Catalytic and non-catalytic chemical kinetics of hydrocarbons cracking for hydrogen and carbon materials production

In the perspective of decarbonizing the chemical and energy industries, the production of hydrogen from the thermal and thermo-catalytic pyrolysis of hydrocarbons has been highlighted as a potentially effective route. Indeed, the "turquoise" hydrogen pathway enables to fixate the carbon content of the feedstock in high-performance, durable and recyclable materials entirely avoiding CO2 emissions. Such multiphase processes include chemical vapor deposition (CVD) and infiltration (CVI), diamond synthesis and the catalytic production of carbon nanotubes (CNTs). All the above involve a homogeneous gas-phase environment where feedstock cracking occurs together with heterogeneous interactions between gas-phase fragments and an active carbon (preform) or catalyst surface. Mechanistic models provide insights into gas-phase product distribution, untangling the competition between amorphous carbon formation (soot) in the gas-phase and structured carbon deposition.

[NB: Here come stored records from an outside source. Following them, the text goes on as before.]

(** C5, as the code has it.  The list held in state after a successful
    load is the fetched list sorted in non-decreasing order of the
    lowercased names (a missing name being the empty string), and a
    customer matches the search term exactly when the lowercased term
    occurs in its lowercased name, the term as typed occurs in its phone,
    or the lowercased term occurs in its lowercased e-mail. *)
Theorem loaded_list_sorted_and_search
        (w : world) (term : string) (c : Customer.t) :
  (∀ a b, (0 < localeCompare a b)%Z → (localeCompare b a ≤ 0)%Z) →
  str_truthy (activeShopId w) = true →
  fails E (length (outbox w)) = None →
  let loaded := customers (ui (exec (fetchCustomers E) w)) in
  Sorted byLowercaseName loaded ∧
  loaded ≡ₚ customersOfShop (str_or (activeShopId w) "") (db w) ∧
  (matchesSearch term c = true ↔
   nameMatches term c ∨ phoneMatchesVerbatim term c ∨ emailMatches term c).
Proof.
  intros Htotal Hs Hf. simpl. rewrite (fetchCustomers_loaded w Hs Hf).
  split_and!.
  - by apply sortCustomers_Sorted.
  - apply sortCustomers_perm.
  - apply matchesSearch_spec.
Qed.

End Loading.

(** * The properties on the example data *)

Lemma ascii_localeCompare_total (a b : string) :
  (0 < ascii_localeCompare a b)%Z → (ascii_localeCompare b a ≤ 0)%Z.
Proof.
  unfold ascii_localeCompare. rewrite (String.compare_antisym a b).
  by destruct (String.compare b a).
Qed.

(** C4 on two customers: 'BOB' and 'bob' select the same rows. *)
Lemma search_ignores_case_witness :
  toLowerCase "BOB" = toLowerCase "bob" ∧
  filteredCustomers [bob; al] "BOB" = filteredCustomers [bob; al] "bob".
Proof.
  split; [reflexivity|].
  apply search_ignores_case_of_term; [reflexivity|].
  intros c Hc. apply list_elem_of_In in Hc.
  destruct Hc as [<-|[<-|[]]];
    split; intros (p & [= <-] & Hs); apply includes_spec in Hs;
    vm_compute in Hs; discriminate Hs.
Defined.

(** C4 fails on the phone: 'X' and 'x' differ in case only, and only 'X'
    finds the customer whose phone is '0300X'. *)
Lemma search_phone_is_case_sensitive :
  toLowerCase "X" = toLowerCase "x" ∧
  filteredCustomers [bobExt] "X" = [bobExt] ∧
  filteredCustomers [bobExt] "x" = [].
Proof. by vm_compute. Qed.

(** C5 on the example store. *)
Lemma loaded_list_witness :
  let w := initialWorld (Some "A") exampleStore in
  let loaded := customers (ui (exec (fetchCustomers reliable) w)) in
  Sorted byLowercaseName loaded ∧
  loaded ≡ₚ customersOfShop (str_or (activeShopId w) "") (db w) ∧
  (matchesSearch "bo" bob = true ↔
   nameMatches "bo" bob ∨ phoneMatchesVerbatim "bo" bob ∨
   emailMatches "bo" bob).
Proof.
  apply (loaded_list_sorted_and_search
           reliable (initialWorld (Some "A") exampleStore) "bo" bob);
    [apply ascii_localeCompare_total | reflexivity | reflexivity].
Defined.

(** C5 fails on the phone: the term 'X' matches the phone '0300X' as
    typed, while its lowercase 'x' occurs in no field. *)
Lemma search_phone_uses_term_as_typed :
  matchesSearch "X" bobExt = true ∧
  ¬ (nameMatches "X" bobExt ∨ phoneMatchesLowered "X" bobExt ∨
     emailMatches "X" bobExt).
Proof.
  split; [reflexivity|].
  intros [(n & [= <-] & Hs)|[(p & [= <-] & Hs)|(e & [=] & _)]];
    apply includes_spec in Hs; vm_compute in Hs; discriminate Hs.
Qed.

(** C6 on a form whose name holds only blanks, and on a form with a name
    and nothing else filled in. *)
Lemma submit_validates_witness :
  (error (ui (exec (handleSubmit reliable) blankName))
     = "Customer name is required" ∧
   sentBy (handleSubmit reliable) blankName = [] ∧
   db (exec (handleSubmit reliable) blankName) = db blankName) ∧
  (∃ wr rest, sentBy (handleSubmit reliable) addingZed = wr :: rest ∧
              isWrite (req wr) = true).
Proof.
  split.
  - apply (proj1 (submit_validates_name_only reliable blankName)).
    vm_compute. reflexivity.
  - destruct (proj2 (proj2 (submit_validates_name_only reliable addingZed)))
      as (wr & rest & createdAt & updatedAt & Hsent & Hwrite & _);
      [vm_compute; discriminate | vm_compute; reflexivity |].
    by exists wr, rest.
Defined.

(** C6 fails without an active shop: the name is not blank, yet nothing
    is sent and the submission ends in an error. *)
Lemma submit_with_name_rejected_without_shop :
  trim (Form.name (formData (ui noShopZed))) = "Zed" ∧
  sentBy (handleSubmit reliable) noShopZed = [] ∧
  db (exec (handleSubmit reliable) noShopZed) = db noShopZed ∧
  error (ui (exec (handleSubmit reliable) noShopZed)) = "Shop ID is missing".
Proof. by vm_compute. Qed.

(** C7 on an edit of the first row: the update carries the creation
    timestamp of the customer and the clock reading. *)
Lemma save_stamps_witness :
  ∃ wr rest data,
    sentBy (handleSubmit reliable) editingFirstRow = wr :: rest ∧
    req wr = Update "c3" data ∧
    Customer.createdAt data = Some 5%Z ∧
    Customer.updatedAt data = Some 1000%Z.
Proof.
  destruct (save_stamps_timestamps reliable editingFirstRow)
    as (wr & rest & data & Hsent & _ & Hstamp & _);
    [vm_compute; discriminate | vm_compute; reflexivity |].
  exists wr, rest, data. split; [exact Hsent|].
  vm_compute in Hstamp. exact Hstamp.
Defined.

(** C8 on two loans, one without a status. *)
Lemma shownStatus_witness :
  statusColumn [openLoan; paidLoan] !! 0 = Some "outstanding" ∧
  statusColumn [openLoan; paidLoan] !! 1 = Some "paid".
Proof.
  destruct (shownStatus_default [openLoan; paidLoan] 0 openLoan eq_refl)
    as (H0 & Hdefault & _).
  destruct (shownStatus_default [openLoan; paidLoan] 1 paidLoan eq_refl)
    as (H1 & _ & Hstored).
  split.
  - rewrite H0, (Hdefault (or_introl eq_refl)). reflexivity.
  - rewrite H1, (Hstored "paid" eq_refl); [reflexivity|discriminate].
Defined.

(** C9 on a list holding a customer without name, phone and e-mail. *)
Lemma hidden_customer_witness :
  (anonymous ∉ filteredCustomers [bob; anonymous] "") ∧
  (length (filteredCustomers [bob; anonymous] "") < length [bob; anonymous]).
Proof.
  apply (customer_without_contact_fields_hidden [bob; anonymous] "" anonymous);
    [reflexivity..|].
  apply list_elem_of_In. right. left. reflexivity.
Defined.

(** C10 on a screen without a shop and a form with a name. *)
Lemma submit_without_shop_witness :
  sentBy (handleSubmit reliable) noShopZed = [] ∧
  db (exec (handleSubmit reliable) noShopZed) = db noShopZed ∧
  error (ui (exec (handleSubmit reliable) noShopZed)) = "Shop ID is missing".
Proof.
  destruct (submit_without_shop reliable noShopZed)
    as (Hsent & Hdb & _ & Herr & _);
    [vm_compute; reflexivity|].
  split_and!; [exact Hsent | exact Hdb |].
  apply Herr. vm_compute. discriminate.
Defined.

(** C10 fails on a blank name: without a shop the error set is the one of
    the name check, which comes first. *)
Lemma submit_without_shop_blank_name :
  str_truthy (activeShopId noShopBlankName) = false ∧
  error (ui (exec (handleSubmit reliable) noShopBlankName))
    = "Customer name is required" ∧
  error (ui (exec (handleSubmit reliable) noShopBlankName))
    ≠ "Shop ID is missing".
Proof. by vm_compute. Qed.

(** C3 on the loaded screen of shop A when the request fails. *)
Lemma fetchLoans_failure_witness :
  console (exec (fetchLoans (offlineAt 2)) loadedA)
    = console loadedA ++ ["Error fetching customer loans: offline"] ∧
  errorBanner (ui (exec (fetchLoans (offlineAt 2)) loadedA)) = None.
Proof.
  destruct (fetchLoans_failure_not_surfaced (offlineAt 2) loadedA "offline")
    as (Hconsole & Hbanner & _); [vm_compute; reflexivity..|].
  split; [exact Hconsole | by rewrite Hbanner].
Defined.



(** The stale delete is a session of the screen, the one in which every
    reply is back before the next event. *)
Example staleDelete_is_a_session :
  session_run (offlineAt 2)
              (mountedSession (offlineAt 2) (Some "A") exampleStore)
              ([Arrives 0; Arrives 0] ++
               (ev ← [ShopChange (Some "B"); ClickDelete 0; ConfirmDelete];
                [Event ev; Arrives 0; Arrives 0]))
  = {| screen := staleDelete; inflight := [] |}.
Proof. vm_compute. reflexivity. Qed.

(** The shop changes while a save is awaited: the reload that follows the
    save is sent while shop B is active, and asks for the customers of
    shop A. *)
Example reload_reads_shop_left_behind :
  activeShopId (screen shopChangedWhileSaving) = Some "B" ∧
  outbox (screen shopChangedWhileSaving) !! 5 =
    Some {| by_shop := Some "B"; req := Query Customers "A";
            target := None; failed := false |}.
Proof. by vm_compute. Qed.

(** A form opened under shop A and submitted under shop B: no request
    fails, and the document of shop A is now one of shop B. *)
Example held_over_edit_moves_document :
  failed <$> outbox (screen heldOverEdit)
    = [false; false; false; false; false; false] ∧
  Customer.shopId <$> customerDocs exampleStore !! "c3" = Some (Some "A") ∧
  Customer.shopId <$> customerDocs (db (screen heldOverEdit)) !! "c3"
    = Some (Some "B").
Proof. by vm_compute. Qed.

(** * Further properties *)

(** ** The form *)

(** X1. A change event writes the typed value into the field it names and
    into no other field, and touches nothing but the form. *)
Theorem handleInputChange_sets_one_field (f : field) (value : string) (w : world) :
  let w' := exec (handleInputChange f value) w in
  (∀ g, getField g (formData (ui w')) =
        if decide (g = f) then value else getField g (formData (ui w))) ∧
  editingCustomer (ui w') = editingCustomer (ui w) ∧
  customers (ui w') = customers (ui w) ∧
  db w' = db w ∧ outbox w' = outbox w.
Proof.
  simpl. split_and!; try reflexivity.
  intros g. unfold_handlers. simpl.
  destruct (formData (ui w)) as [n p e a c o]. by destruct f, g.
Qed.

Section FormProperties.
Context `{!Builtins} (E : env).

(** X2. Opening the editor on a customer and saving without a change sends
    an update of that customer's document in which every text field that
    was missing is the empty string and every other one is as it was; the
    creation timestamp is the customer's and the shop is the active one. *)
Theorem edit_then_save_fills_missing_fields (w : world) (c : Customer.t) :
  trim (default "" (Customer.name c)) ≠ "" →
  str_truthy (activeShopId w) = true →
  let w1 := exec (handleEdit c) w in
  showModal (ui w1) = true ∧
  ∃ wr rest data,
    sentBy (handleSubmit E) w1 = wr :: rest ∧
    req wr = Update (Customer.id c) data ∧
    Customer.name data = Some (default "" (Customer.name c)) ∧
    Customer.phone data = Some (default "" (Customer.phone c)) ∧
    Customer.email data = Some (default "" (Customer.email c)) ∧
    Customer.address data = Some (default "" (Customer.address c)) ∧
    Customer.city data = Some (default "" (Customer.city c)) ∧
    Customer.notes data = Some (default "" (Customer.notes c)) ∧
    Customer.createdAt data = Customer.createdAt c ∧
    Customer.shopId data = activeShopId w.
Proof.
  intros Hname Hshop. simpl. split; [reflexivity|].
  rewrite <- str_or_default in Hname.
  destruct (handleSubmit_save E (exec (handleEdit c) w) Hname Hshop)
    as (rest & Hsent & _).
  eexists _, rest, _. split; [exact Hsent|].
  split; [reflexivity|]. simpl.
  rewrite <- !str_or_default. split_and!; try reflexivity.
  by apply truthy_shop.
Qed.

Once the models are developed and validated, kinetic analyses allow the identification of optimal conditions by relating process parameters (temperature, pressure, feedstock, catalyst morphology, etc.) to feedstock conversion, product yields and quality. This chapter provides an overview of relevant chemical kinetics aspects starting systematically from the description of reaction classes and reference rate parameters used to describe homogeneous gas-phase cracking. Then the formation mechanisms of polycyclic aromatic hydrocarbons and soot is addressed. The latter is a critical aspect as soot formation competes with the synthesis of highly structured and organized carbon materials through heterogeneous mechanisms. These are then discussed specifically focusing on CVD/CVI processes, diamond growth mechanisms and carbon nanotubes synthesis.